2)But if your interested in practical self-defense, then why not study Judo and Jiu-jitsu?
Regarding your story about the Aikidoka--his Aikido failed before you got the clinch.
1)Shioda, in "Aikido Shugyo," says that if you train against specific techniques, then evertime someone comes out with a new technique, you'll be in trouble. That's why Aikido trains against more than techniques--it trains to understand movement--Aikido by itself teaches everthing you need to know--as a tool for self-improvement or defense.
2)Because the time you waste memorizing and practicing those techniques would be better utilized memorizing and practicing your 1000's of Aikido techniques.
I'm not saying that Judo and Ju-Jutsu aren't valuable. Nor am I saying that Aikido's better (I do believe it is, but that's a matter of faith so really doesn't matter). I'm just saying that unless you're proficient with ALL Aikido techniques, you're not ready to move on.

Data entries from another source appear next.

(** * Razor Indent Formatter: a shallow embedding of [formatter.ts]

    The formatter recomputes the leading whitespace of every line of a
    document that mixes HTML tags, Razor directives and raw script/style
    regions.  This development embeds the richest version of the formatter
    (the one with switch/case layout and Razor text lines) and states its
    contract as theorems.

    Conventions of the embedding.
    - A JavaScript string is the list of its UTF-16 code units, each a
      natural number ([N]).  String literals of the source are written with
      [lit].
    - JavaScript numbers that hold nesting levels and widths are integers
      ([Z]); [Math.max(0, _)] is [Z.max 0 _].  Line indices are [nat].  The
      indent size option is any number ([JsNumber]): NaN, an infinity or a
      finite value, so that the tests and the [Math.floor] of
      [sanitizeIndentSize] are visible.
    - [String(n)] prints the double nearest to the integer [n], in the
      exponent form from [1e21] on ([numberToString]).
    - Arrays indexed by line number are lists read with [!!] and written
      with [<[i:=x]>]; all writes of the source are in range.
    - Every regular expression of the source is a hand-written matcher with
      the same language and the same captures; the comment above each says
      which expression it stands for.  [\s] is the ECMAScript white space
      and line terminator set, [.] is every code unit but a line terminator,
      and the [i] flag without [u] folds ASCII letters only.
    - Loops over an index are recursive functions over the lines still to
      come; where the source advances the index by more than one, a counter
      tells how many units to pass over.
    - Sums and products of widths are those of the integers.  The doubles
      of the source agree with them below [2^53]; a width beyond that is
      beyond the longest string of any host.
    - [' '.repeat(count)] throws a RangeError for a negative count and
      for a count beyond the longest string of the host, a parameter
      [maxLength] of the embedding.  [spaces count] is the string the call
      returns; [repeatThrows] tells when it throws instead, and
      [formatTextThrows] when a call of [formatText] makes such a call, so
      that [formatText input options] is the result of the calls that
      return ([formatTextRun]).  No other limit of the host is part of the
      embedding: every other string operation is taken to succeed. *)

From Stdlib Require Import ZArith NArith List String Ascii Lia QArith Qround DecimalString.
From stdpp Require Import base list.
Import ListNotations.
Open Scope Z_scope.

(* ================================================================== *)
(** ** Strings *)

Abbreviation jstring := (list N).

Definition lit (s : string) : jstring :=
  List.map N_of_ascii (list_ascii_of_string s).

Definition ch_tab : N := 9.
Definition ch_lf : N := 10.
Definition ch_cr : N := 13.
Definition ch_space : N := 32.
Definition ch_dquote : N := 34.
Definition ch_squote : N := 39.
Definition ch_lparen : N := 40.
Definition ch_rparen : N := 41.
Definition ch_star : N := 42.
Definition ch_minus : N := 45.
Definition ch_slash : N := 47.
Definition ch_colon : N := 58.
Definition ch_lt : N := 60.
Definition ch_gt : N := 62.
Definition ch_at : N := 64.
Definition ch_underscore : N := 95.
Definition ch_backtick : N := 96.
Definition ch_lbrace : N := 123.
Definition ch_rbrace : N := 125.

(** [\s]: WhiteSpace and LineTerminator of ECMAScript. *)
Definition isSpace (c : N) : bool :=
  ((9 <=? c) && (c <=? 13) || (c =? 32) || (c =? 160) || (c =? 5760)
   || (8192 <=? c) && (c <=? 8202) || (c =? 8232) || (c =? 8233)
   || (c =? 8239) || (c =? 8287) || (c =? 12288) || (c =? 65279))%N.

(** The code units [.] does not match. *)
Definition isLineTerminator (c : N) : bool :=
  ((c =? 10) || (c =? 13) || (c =? 8232) || (c =? 8233))%N.

Definition isUpper (c : N) : bool := ((65 <=? c) && (c <=? 90))%N.
Definition isLower (c : N) : bool := ((97 <=? c) && (c <=? 122))%N.
Definition isDigit (c : N) : bool := ((48 <=? c) && (c <=? 57))%N.

(** [\w], used through [\b]. *)
Definition isWordChar (c : N) : bool :=
  isUpper c || isLower c || isDigit c || (c =? ch_underscore)%N.

(** [[a-zA-Z0-9:-]]. *)
Definition isTagNameChar (c : N) : bool :=
  isUpper c || isLower c || isDigit c || (c =? ch_colon)%N || (c =? ch_minus)%N.

Definition toLowerChar (c : N) : N := if isUpper c then (c + 32)%N else c.

(** [String.prototype.toLowerCase], on the ASCII letters.  The source only
    compares the lowered text with ASCII prefixes and with ASCII tag names;
    no other code unit lowers to a letter of those. *)
Definition toLowerCase (s : jstring) : jstring := List.map toLowerChar s.

Fixpoint eqStr (a b : jstring) : bool :=
  match a, b with
  | [], [] => true
  | x :: a', y :: b' => (x =? y)%N && eqStr a' b'
  | _, _ => false
  end.

(** Comparison of the one-unit string [char] with a literal. *)
Definition charIs (c : N) (s : jstring) : bool := eqStr [c] s.

(** [s.startsWith(p)], returning what follows the prefix. *)
Fixpoint stripPrefix (p s : jstring) : option jstring :=
  match p with
  | [] => Some s
  | x :: p' =>
      match s with
      | [] => None
      | y :: s' => if (x =? y)%N then stripPrefix p' s' else None
      end
  end.

Definition startsWith (s p : jstring) : bool :=
  match stripPrefix p s with Some _ => true | None => false end.

(** A literal prefix under the [i] flag (the literal is lower case). *)
Fixpoint stripPrefixCI (p s : jstring) : option jstring :=
  match p with
  | [] => Some s
  | x :: p' =>
      match s with
      | [] => None
      | y :: s' => if (x =? toLowerChar y)%N then stripPrefixCI p' s' else None
      end
  end.

Fixpoint dropWhile (f : N -> bool) (s : jstring) : jstring :=
  match s with
  | [] => []
  | c :: s' => if f c then dropWhile f s' else s
  end.

Fixpoint takeWhile (f : N -> bool) (s : jstring) : jstring :=
  match s with
  | [] => []
  | c :: s' => if f c then c :: takeWhile f s' else []
  end.

Definition trimStart (s : jstring) : jstring := dropWhile isSpace s.
Definition trimEnd (s : jstring) : jstring := rev (dropWhile isSpace (rev s)).
Definition trim (s : jstring) : jstring := trimEnd (trimStart s).

Definition isEmpty {A : Type} (s : list A) : bool :=
  match s with [] => true | _ => false end.

(** The string [' '.repeat(n)] returns.  The call does not return for
    every count; [repeatThrows] below tells when it throws. *)
Definition spaces (n : Z) : jstring := repeat ch_space (Z.to_nat n).

Fixpoint join (sep : jstring) (ls : list jstring) : jstring :=
  match ls with
  | [] => []
  | [l] => l
  | l :: ls' => l ++ sep ++ join sep ls'
  end.

(** The digits of a natural number. *)
Definition decimal (n : Z) : jstring := lit (NilZero.string_of_int (Z.to_int n)).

I'd also say (however, with this I'm really talking out the wrong one) that you probably shouldn't take on another art before you meet the same criteria in Judo, Ju-Jutsu or any other art.
BTW, the original question about being in a clinch or getting your legs grabbed...if it got that far, relative to Aikido, you've already failed (atleast at my level of training it has...if it were me going down, I'd say that I didn't maintain distance).